Data protector 'cannot check police spyware'
Germany’s top data protection official has complained he cannot test how a spy computer program used by the police works – because the firm that made it will not help him examine it and the police do not have the source code.
The Frankfurter Rundschau newspaper reported on Wednesday that Peter Schaar, the government’s data protection commissioner, was unable to check the Trojan program being used by the federal criminal police (BKA).
Schaar wrote in a letter that he was unable to check whether the spyware is doing more than it should and could – and that the BKA did not have the source code of the programs supplied by the company DigiTask.
He had been asked by the parliamentary domestic affairs committee to look into the controversial spyware – but he told the committee’s chairman Wolfgang Bosbach he could not do so.
“The manufacturers have made access dependent on contractual agreements, which I cannot accept,” wrote Schaar, adding that the firm was demanding he sign a legal gagging clause, and would charge €1,200 a day for the access. The BKA has said it would not pay.
He said he was unable to look at the source code in order to check it for legal data protection concerns, and said the BKA should have insisted the code be included in its order for the spyware.
DigiTask earns several hundred thousand euros from the state each year, the Frankfurter Rundschau said.
“An investigation method must be above all legal suspicion. We only want software which can do what it is allowed to do.
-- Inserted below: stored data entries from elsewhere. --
(** C1, amended.  Let A and B be two features whose footprints both
    contain the cell (r, c) of the grid.  In every collection where A
    comes before B and no feature after B claims the cell, and for each of
    the three value types, [rasterize_polygons] returns and the cell holds
    the value of B as a byte: the encoded value of B when that lies in
    [0, 255], which is always so under binary and categorical, and 255
    when it is larger.  In particular, for the collection A (DN = 253)
    then B (DN = 255) the cell holds 1 under binary, 255 under original_dn
    and 3 under categorical. *)
Theorem later_feature_wins_as_byte (A B : Feature) (t : Affine)
        (rows cols : Z) (r c : nat) :
  Z.of_nat r < rows -> Z.of_nat c < cols ->
  covers is_valid_geom burned A t r c = true ->
  covers is_valid_geom burned B t r c = true ->
  (forall pre mid post vt,
      vt = "binary"%string \/ vt = "original_dn"%string \/
      vt = "categorical"%string ->
      (forall f, In f post ->
                 covers is_valid_geom burned f t r c = false) ->
      exists arr,
        rasterize_polygons is_valid_geom burned raise_without_shapes
          (pre ++ A :: mid ++ B :: post) t (rows, cols) vt = Ok arr /\
        (0 <= encoded vt B <= 255 -> pixel arr r c = Some (encoded vt B)) /\
        (255 < encoded vt B -> pixel arr r c = Some 255)) /\
  (encoded "binary" B = 1 /\ 0 <= encoded "categorical" B <= 3) /\
  (DN A = 253 -> DN B = 255 ->
   exists a1 a2 a3,
     rasterize_polygons is_valid_geom burned raise_without_shapes
       [A; B] t (rows, cols) "binary" = Ok a1 /\
     pixel a1 r c = Some 1 /\
     rasterize_polygons is_valid_geom burned raise_without_shapes
       [A; B] t (rows, cols) "original_dn" = Ok a2 /\
     pixel a2 r c = Some 255 /\
     rasterize_polygons is_valid_geom burned raise_without_shapes
       [A; B] t (rows, cols) "categorical" = Ok a3 /\
     pixel a3 r c = Some 3).
Proof.
  intros Hr Hc HA HB.
  assert (Hrows : 0 < rows) by lia.
  assert (Hcols : 0 < cols) by lia.
  assert (Hgen : forall pre mid post vt,
      vt = "binary"%string \/ vt = "original_dn"%string \/
      vt = "categorical"%string ->
      (forall f, In f post ->
                 covers is_valid_geom burned f t r c = false) ->
      exists arr,
        rasterize_polygons is_valid_geom burned raise_without_shapes
          (pre ++ A :: mid ++ B :: post) t (rows, cols) vt = Ok arr /\
        pixel arr r c = Some (stored vt B)).
  { intros pre mid post vt Hvt Hpost.
    destruct (rasterize_polygons_returns is_valid_geom burned
                raise_without_shapes (pre ++ A :: mid ++ B :: post) t
                rows cols vt Hvt) as [arr Harr]; try assumption.
    { exists A. split; [apply in_or_app; right; left; reflexivity|].
      eapply covers_accepted. exact HA. }
    exists arr. split; [exact Harr|].
    apply (last_claim_stored _ (pre ++ A :: mid) post B _ _ _ _ _ _ _ Harr);
      try assumption.
    rewrite <- app_assoc. reflexivity. }
  split; [|split].
  - intros pre mid post vt Hvt Hpost.
    destruct (Hgen pre mid post vt Hvt Hpost) as (arr & Harr & Hpix).
    exists arr. split; [exact Harr|]. rewrite Hpix. unfold stored. split.
    + intros Hin. rewrite clamp_uint8_id by exact Hin. reflexivity.
    + intros Hbig. rewrite clamp_uint8_above by exact Hbig. reflexivity.
  - split; [reflexivity|]. unfold encoded. simpl.
    apply dn_to_category_range.
  - intros HdA HdB.
    assert (Hnone : forall f, In f (@nil Feature) ->
                      covers is_valid_geom burned f t r c = false)
      by (intros f []).
    destruct (Hgen [] [] [] "binary"%string (or_introl eq_refl) Hnone)
      as (a1 & H1 & P1).
    destruct (Hgen [] [] [] "original_dn"%string
                (or_intror (or_introl eq_refl)) Hnone) as (a2 & H2 & P2).
    destruct (Hgen [] [] [] "categorical"%string
                (or_intror (or_intror eq_refl)) Hnone) as (a3 & H3 & P3).
    exists a1, a2, a3.
    unfold stored, encoded in P1, P2, P3. simpl in P1, P2, P3.
    rewrite HdB in P2, P3. simpl in P3.
    repeat split; assumption.
Qed.

(** C2, amended.  Under original_dn the value paired with a feature is
    its DN, unchanged, and no range check is made on it: on a positive
    shape, with a feature that rasterize accepts, the call returns
    whatever the DNs are.  A cell holds the DN of the last feature that
    claims it when that DN lies in [0, 255], and 255 when the DN is
    larger. *)
Theorem original_dn_verbatim_then_saturated (gdf : GeoDataFrame) (t : Affine)
        (rows cols : Z) :
  (forall f, encoded "original_dn" f = DN f) /\
  shapes_of "original_dn" gdf = Ok (map (fun f => (geometry f, DN f)) gdf) /\
  ((exists f, In f gdf /\ accepted is_valid_geom f = true) ->
   0 < rows -> 0 < cols ->
   exists arr,
     rasterize_polygons is_valid_geom burned raise_without_shapes
       gdf t (rows, cols) "original_dn" = Ok arr /\
     forall pre f post r c,
       gdf = pre ++ f :: post ->
       Z.of_nat r < rows -> Z.of_nat c < cols ->
       covers is_valid_geom burned f t r c = true ->
       (forall f', In f' post ->
                   covers is_valid_geom burned f' t r c = false) ->
       (0 <= DN f <= 255 -> pixel arr r c = Some (DN f)) /\
       (255 < DN f -> pixel arr r c = Some 255)).
Proof.
  split; [reflexivity|]. split; [reflexivity|].
  intros Hacc Hr Hc.
  destruct (rasterize_polygons_returns is_valid_geom burned
              raise_without_shapes gdf t rows cols "original_dn")
    as [arr Harr]; auto.
  exists arr. split; [exact Harr|].
  intros pre f post r c Hgdf Hr' Hc' Hcov Hpost.
  rewrite (last_claim_stored _ _ _ _ _ _ _ _ _ _ _ Harr Hgdf Hr' Hc' Hcov Hpost).
  unfold stored, encoded. simpl. split.
  - intros Hin. rewrite clamp_uint8_id by exact Hin. reflexivity.
  - intros Hbig. rewrite clamp_uint8_above by exact Hbig. reflexivity.
Qed.

(** C9.  The categorical mapping is the fixed total function
    253 -> 1, 254 -> 2, 255 -> 3, anything else -> 0.  It is the value
    [rasterize_polygons] pairs with each feature under categorical, it
    takes no argument but the DN, and since its values fit in a byte the
    call never fails on a value: on a positive shape with an accepted
    feature it returns, and a cell holds the category of the last feature
    that claims it. *)
Theorem categorical_mapping_fixed :
  dn_to_category 253 = 1 /\ dn_to_category 254 = 2 /\
  dn_to_category 255 = 3 /\
  (forall dn, dn <> 253 -> dn <> 254 -> dn <> 255 -> dn_to_category dn = 0) /\
  (forall gdf,
      shapes_of "categorical" gdf =
      Ok (map (fun f => (geometry f, dn_to_category (DN f))) gdf)) /\
  (forall gdf t rows cols,
      (exists f, In f gdf /\ accepted is_valid_geom f = true) ->
      0 < rows -> 0 < cols ->
      exists arr,
        rasterize_polygons is_valid_geom burned raise_without_shapes
          gdf t (rows, cols) "categorical" = Ok arr /\
        forall pre f post r c,
          gdf = pre ++ f :: post ->
          Z.of_nat r < rows -> Z.of_nat c < cols ->
          covers is_valid_geom burned f t r c = true ->
          (forall f', In f' post ->
                      covers is_valid_geom burned f' t r c = false) ->
          pixel arr r c = Some (dn_to_category (DN f))).
Proof.
  split; [reflexivity|]. split; [reflexivity|]. split; [reflexivity|].
  split; [|split].
  - intros dn H3 H4 H5. unfold dn_to_category.
    destruct (Z.eqb_spec dn 253); [contradiction|].
    destruct (Z.eqb_spec dn 254); [contradiction|].
    destruct (Z.eqb_spec dn 255); [contradiction|]. reflexivity.
  - reflexivity.
  - intros gdf t rows cols Hacc Hr Hc.
    destruct (rasterize_polygons_returns is_valid_geom burned
                raise_without_shapes gdf t rows cols "categorical")
      as [arr Harr]; auto.
    exists arr. split; [exact Harr|].
    intros pre f post r c Hgdf Hr' Hc' Hcov Hpost.
    rewrite (last_claim_stored _ _ _ _ _ _ _ _ _ _ _ Harr Hgdf Hr' Hc' Hcov
               Hpost).
    unfold stored, encoded. simpl. rewrite clamp_uint8_id; [reflexivity|].
    pose proof (dn_to_category_range (DN f)). lia.
Qed.

End Rasterization.

(** ** The pipeline *)

Lemma filter_nonempty_source {A : Type} (p : A -> bool) (l : list A) :
  filter p l <> [] -> l <> [].
Proof. intros H E. apply H. rewrite E. reflexivity. Qed.

Lemma length_eqb_false {A : Type} (l : list A) :
  l <> [] -> Nat.eqb (length l) 0 = false.
Proof. destruct l; [contradiction | reflexivity]. Qed.

Lemma length_eqb_true {A : Type} (l : list A) :
  l = [] -> Nat.eqb (length l) 0 = true.
Proof. intros ->. reflexivity. Qed.




Section Main.

Variable intersects : Geometry -> BBox -> bool.
Variable is_valid_geom : Geometry -> bool.
Variable burned : Geometry -> Affine -> nat -> nat -> bool.
Variable raise_without_shapes : bool.


(** C8.  When the collection that reaches the threshold step is not empty
    and every DN in it is below the threshold, the filter leaves no
    feature and the run ends at the check that follows it, with exit
    status 1 and the post-threshold message: the steps entered are the
    three filters, and neither the grid computation nor the rasterization
    is among them. *)
Theorem all_below_threshold_exits (cfg : Config) (loaded : GeoDataFrame) :
  let reaching :=
    crop_to_bbox intersects (filter_null_geometries loaded) (CROP_BBOX cfg) in
  let run := main intersects is_valid_geom burned raise_without_shapes
                  cfg loaded in
  reaching <> [] ->
  (forall f, In f reaching -> DN f < DN_THRESHOLD cfg) ->
  filter_by_dn_threshold reaching (DN_THRESHOLD cfg) = [] /\
  run = ([StFilterNulls; StCrop; StFilterDN], ExitNoFeaturesAfterDN) /\
  ~ In StRasterParams (fst run) /\ ~ In StRasterize (fst run).
Proof.
  cbv zeta. intros Hne Hlow.
  assert (Hempty : filter_by_dn_threshold
                     (crop_to_bbox intersects (filter_null_geometries loaded)
                                   (CROP_BBOX cfg)) (DN_THRESHOLD cfg) = []).
  { unfold filter_by_dn_threshold.
    destruct (filter _ _) as [|f l] eqn:E; [reflexivity|]. exfalso.
    assert (Hin : In f (f :: l)) by (left; reflexivity).
    rewrite <- E in Hin. apply filter_In in Hin. destruct Hin as [Hin Hge].
    apply Z.geb_le in Hge. specialize (Hlow f Hin). lia. }
  assert (Hrun : main intersects is_valid_geom burned raise_without_shapes
                      cfg loaded =
                 ([StFilterNulls; StCrop; StFilterDN], ExitNoFeaturesAfterDN)).
  { unfold main. rewrite (length_eqb_false _ Hne). rewrite Hempty.
    reflexivity. }
  split; [exact Hempty|]. split; [exact Hrun|]. rewrite Hrun. simpl.
  split; intros [H|[H|[H|[]]]]; discriminate H.
Qed.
I would understand if the data protection commissioner complains,” said Bosbach.
The Trojan spyware was hacked and heavily criticised last year by IT experts from the Chaos Computer Club, an association of computer and privacy experts.
The program allows security forces to monitor people’s computers and, it is alleged, to engage in unconstitutional activities such as controlling the camera and microphone of someone’s computer.